Stored data

* * *

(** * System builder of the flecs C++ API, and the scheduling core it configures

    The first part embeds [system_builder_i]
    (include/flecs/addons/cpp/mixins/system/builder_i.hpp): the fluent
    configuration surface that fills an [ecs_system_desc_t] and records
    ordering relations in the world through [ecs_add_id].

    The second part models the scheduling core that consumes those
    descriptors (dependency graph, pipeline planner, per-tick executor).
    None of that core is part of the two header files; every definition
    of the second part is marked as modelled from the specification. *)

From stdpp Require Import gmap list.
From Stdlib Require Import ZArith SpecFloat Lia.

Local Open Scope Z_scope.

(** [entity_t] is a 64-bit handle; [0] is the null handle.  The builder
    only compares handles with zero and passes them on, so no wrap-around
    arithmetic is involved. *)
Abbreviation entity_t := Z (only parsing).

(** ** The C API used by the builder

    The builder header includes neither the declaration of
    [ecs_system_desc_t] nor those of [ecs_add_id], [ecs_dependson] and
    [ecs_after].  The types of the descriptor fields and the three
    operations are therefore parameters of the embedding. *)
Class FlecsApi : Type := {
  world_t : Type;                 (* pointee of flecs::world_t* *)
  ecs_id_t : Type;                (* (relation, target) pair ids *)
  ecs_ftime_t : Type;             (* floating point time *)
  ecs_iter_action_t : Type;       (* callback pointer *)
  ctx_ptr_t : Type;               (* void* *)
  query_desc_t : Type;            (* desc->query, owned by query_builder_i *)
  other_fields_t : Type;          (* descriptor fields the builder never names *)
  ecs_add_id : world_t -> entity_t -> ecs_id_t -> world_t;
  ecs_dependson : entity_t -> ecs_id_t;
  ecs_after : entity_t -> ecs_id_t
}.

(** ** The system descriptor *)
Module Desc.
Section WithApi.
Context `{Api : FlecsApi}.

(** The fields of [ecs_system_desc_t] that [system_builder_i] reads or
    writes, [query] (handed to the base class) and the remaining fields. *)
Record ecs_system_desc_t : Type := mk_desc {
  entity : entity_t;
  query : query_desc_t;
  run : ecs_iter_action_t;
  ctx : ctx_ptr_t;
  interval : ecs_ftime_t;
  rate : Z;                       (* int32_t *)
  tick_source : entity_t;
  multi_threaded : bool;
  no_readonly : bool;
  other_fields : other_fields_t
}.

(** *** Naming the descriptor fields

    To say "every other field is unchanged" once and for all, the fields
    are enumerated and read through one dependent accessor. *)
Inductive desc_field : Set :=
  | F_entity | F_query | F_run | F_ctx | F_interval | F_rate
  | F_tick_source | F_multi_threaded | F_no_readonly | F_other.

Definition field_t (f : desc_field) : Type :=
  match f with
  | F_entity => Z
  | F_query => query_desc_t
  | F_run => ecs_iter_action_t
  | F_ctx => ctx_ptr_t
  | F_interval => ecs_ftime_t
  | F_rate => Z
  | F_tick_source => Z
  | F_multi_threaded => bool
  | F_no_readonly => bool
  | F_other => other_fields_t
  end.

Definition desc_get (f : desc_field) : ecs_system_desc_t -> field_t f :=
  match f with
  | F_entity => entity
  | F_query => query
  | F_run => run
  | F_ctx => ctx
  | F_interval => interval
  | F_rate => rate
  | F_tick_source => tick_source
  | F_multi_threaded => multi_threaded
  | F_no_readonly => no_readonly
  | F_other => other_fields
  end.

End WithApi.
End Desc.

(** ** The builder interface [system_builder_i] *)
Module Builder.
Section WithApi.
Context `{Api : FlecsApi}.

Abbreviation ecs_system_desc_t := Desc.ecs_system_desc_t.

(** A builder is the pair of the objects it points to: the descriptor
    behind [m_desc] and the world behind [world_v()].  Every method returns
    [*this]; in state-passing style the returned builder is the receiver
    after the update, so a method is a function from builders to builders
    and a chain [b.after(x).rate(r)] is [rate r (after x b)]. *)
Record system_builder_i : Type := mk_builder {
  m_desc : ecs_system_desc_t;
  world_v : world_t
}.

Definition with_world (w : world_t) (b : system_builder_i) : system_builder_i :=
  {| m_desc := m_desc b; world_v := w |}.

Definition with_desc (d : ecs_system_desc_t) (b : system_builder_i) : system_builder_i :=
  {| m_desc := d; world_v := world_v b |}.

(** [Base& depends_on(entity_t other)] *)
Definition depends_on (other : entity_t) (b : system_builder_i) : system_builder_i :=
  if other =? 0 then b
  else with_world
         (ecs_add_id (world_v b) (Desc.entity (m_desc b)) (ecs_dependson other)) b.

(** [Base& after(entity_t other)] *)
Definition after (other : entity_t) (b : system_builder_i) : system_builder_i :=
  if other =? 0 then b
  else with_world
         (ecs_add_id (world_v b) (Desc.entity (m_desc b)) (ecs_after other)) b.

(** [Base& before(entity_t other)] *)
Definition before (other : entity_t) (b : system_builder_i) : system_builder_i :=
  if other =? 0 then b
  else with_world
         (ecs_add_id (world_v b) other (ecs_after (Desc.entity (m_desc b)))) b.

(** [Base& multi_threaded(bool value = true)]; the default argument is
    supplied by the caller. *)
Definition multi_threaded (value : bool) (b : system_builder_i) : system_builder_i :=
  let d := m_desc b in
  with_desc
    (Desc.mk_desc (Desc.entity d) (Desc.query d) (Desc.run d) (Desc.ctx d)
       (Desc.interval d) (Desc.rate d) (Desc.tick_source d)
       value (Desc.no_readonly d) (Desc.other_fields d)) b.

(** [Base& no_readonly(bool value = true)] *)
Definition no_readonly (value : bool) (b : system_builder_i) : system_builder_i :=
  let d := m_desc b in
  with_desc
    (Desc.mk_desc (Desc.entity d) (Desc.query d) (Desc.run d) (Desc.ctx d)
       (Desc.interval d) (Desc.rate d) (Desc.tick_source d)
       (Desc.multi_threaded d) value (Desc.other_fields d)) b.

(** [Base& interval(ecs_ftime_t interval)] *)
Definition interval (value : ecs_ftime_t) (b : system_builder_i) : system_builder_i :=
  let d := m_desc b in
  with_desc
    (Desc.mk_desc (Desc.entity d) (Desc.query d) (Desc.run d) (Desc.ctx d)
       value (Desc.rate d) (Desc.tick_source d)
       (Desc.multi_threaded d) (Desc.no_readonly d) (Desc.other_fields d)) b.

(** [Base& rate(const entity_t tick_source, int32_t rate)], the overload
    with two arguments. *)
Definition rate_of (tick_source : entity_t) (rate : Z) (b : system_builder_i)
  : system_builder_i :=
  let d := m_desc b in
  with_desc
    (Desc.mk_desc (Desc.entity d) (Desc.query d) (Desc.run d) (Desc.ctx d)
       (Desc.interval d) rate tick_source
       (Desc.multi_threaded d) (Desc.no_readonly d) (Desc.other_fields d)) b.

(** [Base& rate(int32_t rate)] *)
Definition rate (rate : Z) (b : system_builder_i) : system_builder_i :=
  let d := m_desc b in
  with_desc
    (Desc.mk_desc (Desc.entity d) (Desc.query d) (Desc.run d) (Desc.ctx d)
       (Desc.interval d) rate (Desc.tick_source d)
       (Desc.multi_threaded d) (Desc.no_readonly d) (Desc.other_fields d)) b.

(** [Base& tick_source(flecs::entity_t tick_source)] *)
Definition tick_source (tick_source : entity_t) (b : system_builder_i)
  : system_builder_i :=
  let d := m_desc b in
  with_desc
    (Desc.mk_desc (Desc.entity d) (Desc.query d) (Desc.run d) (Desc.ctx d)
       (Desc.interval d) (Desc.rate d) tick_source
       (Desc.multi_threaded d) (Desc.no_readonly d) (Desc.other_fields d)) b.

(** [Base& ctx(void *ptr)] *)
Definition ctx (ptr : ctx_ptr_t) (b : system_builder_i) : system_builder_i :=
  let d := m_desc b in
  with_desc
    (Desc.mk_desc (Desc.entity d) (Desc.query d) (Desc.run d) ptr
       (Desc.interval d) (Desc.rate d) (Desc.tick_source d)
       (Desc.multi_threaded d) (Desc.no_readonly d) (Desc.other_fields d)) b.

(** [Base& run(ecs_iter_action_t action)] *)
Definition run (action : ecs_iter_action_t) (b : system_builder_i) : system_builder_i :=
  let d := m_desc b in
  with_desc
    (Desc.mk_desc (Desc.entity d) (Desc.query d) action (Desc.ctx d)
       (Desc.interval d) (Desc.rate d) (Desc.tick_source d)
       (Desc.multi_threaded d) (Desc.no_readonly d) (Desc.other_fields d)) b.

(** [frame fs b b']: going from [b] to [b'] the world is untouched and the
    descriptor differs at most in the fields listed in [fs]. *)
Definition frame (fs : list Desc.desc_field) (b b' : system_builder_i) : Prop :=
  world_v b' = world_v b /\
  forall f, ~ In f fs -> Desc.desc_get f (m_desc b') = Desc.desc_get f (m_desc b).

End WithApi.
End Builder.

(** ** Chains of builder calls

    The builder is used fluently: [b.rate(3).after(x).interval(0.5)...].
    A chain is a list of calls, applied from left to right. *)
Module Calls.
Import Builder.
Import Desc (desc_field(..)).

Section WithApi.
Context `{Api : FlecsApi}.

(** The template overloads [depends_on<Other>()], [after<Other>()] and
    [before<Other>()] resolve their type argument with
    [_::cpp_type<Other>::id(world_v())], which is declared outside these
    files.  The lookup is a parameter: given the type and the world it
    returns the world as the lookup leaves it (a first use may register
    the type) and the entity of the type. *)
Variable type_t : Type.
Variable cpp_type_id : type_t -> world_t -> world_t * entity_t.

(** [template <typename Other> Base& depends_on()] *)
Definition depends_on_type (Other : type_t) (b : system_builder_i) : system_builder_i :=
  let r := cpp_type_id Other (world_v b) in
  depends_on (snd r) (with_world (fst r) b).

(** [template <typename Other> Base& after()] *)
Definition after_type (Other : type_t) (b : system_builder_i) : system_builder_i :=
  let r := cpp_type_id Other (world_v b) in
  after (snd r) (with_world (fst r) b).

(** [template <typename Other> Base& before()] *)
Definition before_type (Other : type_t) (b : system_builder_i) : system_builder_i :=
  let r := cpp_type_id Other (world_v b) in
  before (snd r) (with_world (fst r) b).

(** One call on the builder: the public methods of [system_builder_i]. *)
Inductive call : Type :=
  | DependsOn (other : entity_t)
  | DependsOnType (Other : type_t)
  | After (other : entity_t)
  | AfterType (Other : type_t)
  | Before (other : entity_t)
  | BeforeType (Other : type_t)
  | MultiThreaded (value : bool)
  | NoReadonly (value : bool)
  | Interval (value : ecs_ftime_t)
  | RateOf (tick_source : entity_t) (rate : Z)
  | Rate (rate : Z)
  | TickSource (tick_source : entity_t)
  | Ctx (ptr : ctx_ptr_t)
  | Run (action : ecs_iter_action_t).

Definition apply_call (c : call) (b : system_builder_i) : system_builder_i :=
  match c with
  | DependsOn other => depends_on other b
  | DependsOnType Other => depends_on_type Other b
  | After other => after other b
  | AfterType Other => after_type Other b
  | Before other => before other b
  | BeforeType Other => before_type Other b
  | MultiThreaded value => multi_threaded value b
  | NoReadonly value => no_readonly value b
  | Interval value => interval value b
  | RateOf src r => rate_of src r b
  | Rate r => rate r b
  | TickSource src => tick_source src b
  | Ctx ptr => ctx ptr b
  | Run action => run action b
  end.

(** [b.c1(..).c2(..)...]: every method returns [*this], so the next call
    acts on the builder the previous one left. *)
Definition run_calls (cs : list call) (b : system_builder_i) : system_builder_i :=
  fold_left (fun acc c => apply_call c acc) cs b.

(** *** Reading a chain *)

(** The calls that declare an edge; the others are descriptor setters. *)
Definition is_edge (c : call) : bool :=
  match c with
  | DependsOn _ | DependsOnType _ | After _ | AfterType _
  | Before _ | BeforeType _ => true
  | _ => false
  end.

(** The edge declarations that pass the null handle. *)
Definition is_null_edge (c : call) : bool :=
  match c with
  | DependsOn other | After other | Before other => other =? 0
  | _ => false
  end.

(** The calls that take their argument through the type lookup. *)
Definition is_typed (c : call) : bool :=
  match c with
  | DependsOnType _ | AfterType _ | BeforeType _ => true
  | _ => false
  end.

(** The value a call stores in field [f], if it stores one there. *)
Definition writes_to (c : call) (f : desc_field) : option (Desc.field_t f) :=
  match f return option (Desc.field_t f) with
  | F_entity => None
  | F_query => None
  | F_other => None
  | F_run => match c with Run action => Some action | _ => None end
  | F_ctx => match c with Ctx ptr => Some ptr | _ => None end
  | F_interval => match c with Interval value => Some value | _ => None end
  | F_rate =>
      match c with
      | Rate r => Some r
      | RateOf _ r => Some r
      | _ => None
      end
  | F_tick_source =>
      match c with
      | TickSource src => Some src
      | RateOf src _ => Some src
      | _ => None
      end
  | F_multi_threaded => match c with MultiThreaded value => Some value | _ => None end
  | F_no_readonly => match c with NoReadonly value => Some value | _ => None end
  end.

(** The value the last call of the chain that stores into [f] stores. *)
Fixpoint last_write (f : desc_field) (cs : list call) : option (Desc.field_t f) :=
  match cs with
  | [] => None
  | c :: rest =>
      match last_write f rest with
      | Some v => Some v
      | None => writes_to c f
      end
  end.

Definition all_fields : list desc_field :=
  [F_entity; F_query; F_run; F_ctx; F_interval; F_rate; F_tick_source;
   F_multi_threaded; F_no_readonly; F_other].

* * *

Output the first line of the entries above and every line after it, exactly as written, ending with the line that contains "The builder header".

- _EXERCISE SOLUTION_:
(** * System builder of the flecs C++ API, and the scheduling core it configures

    The first part embeds [system_builder_i]
    (include/flecs/addons/cpp/mixins/system/builder_i.hpp): the fluent
    configuration surface that fills an [ecs_system_desc_t] and records
    ordering relations in the world through [ecs_add_id].

    The second part models the scheduling core that consumes those
    descriptors (dependency graph, pipeline planner, per-tick executor).
    None of that core is part of the two header files; every definition
    of the second part is marked as modelled from the specification. *)

From stdpp Require Import gmap list.
From Stdlib Require Import ZArith SpecFloat Lia.

Local Open Scope Z_scope.

(** [entity_t] is a 64-bit handle; [0] is the null handle.  The builder
    only compares handles with zero and passes them on, so no wrap-around
    arithmetic is involved. *)
Abbreviation entity_t := Z (only parsing).

(** ** The C API used by the builder

    The builder header includes neither the declaration of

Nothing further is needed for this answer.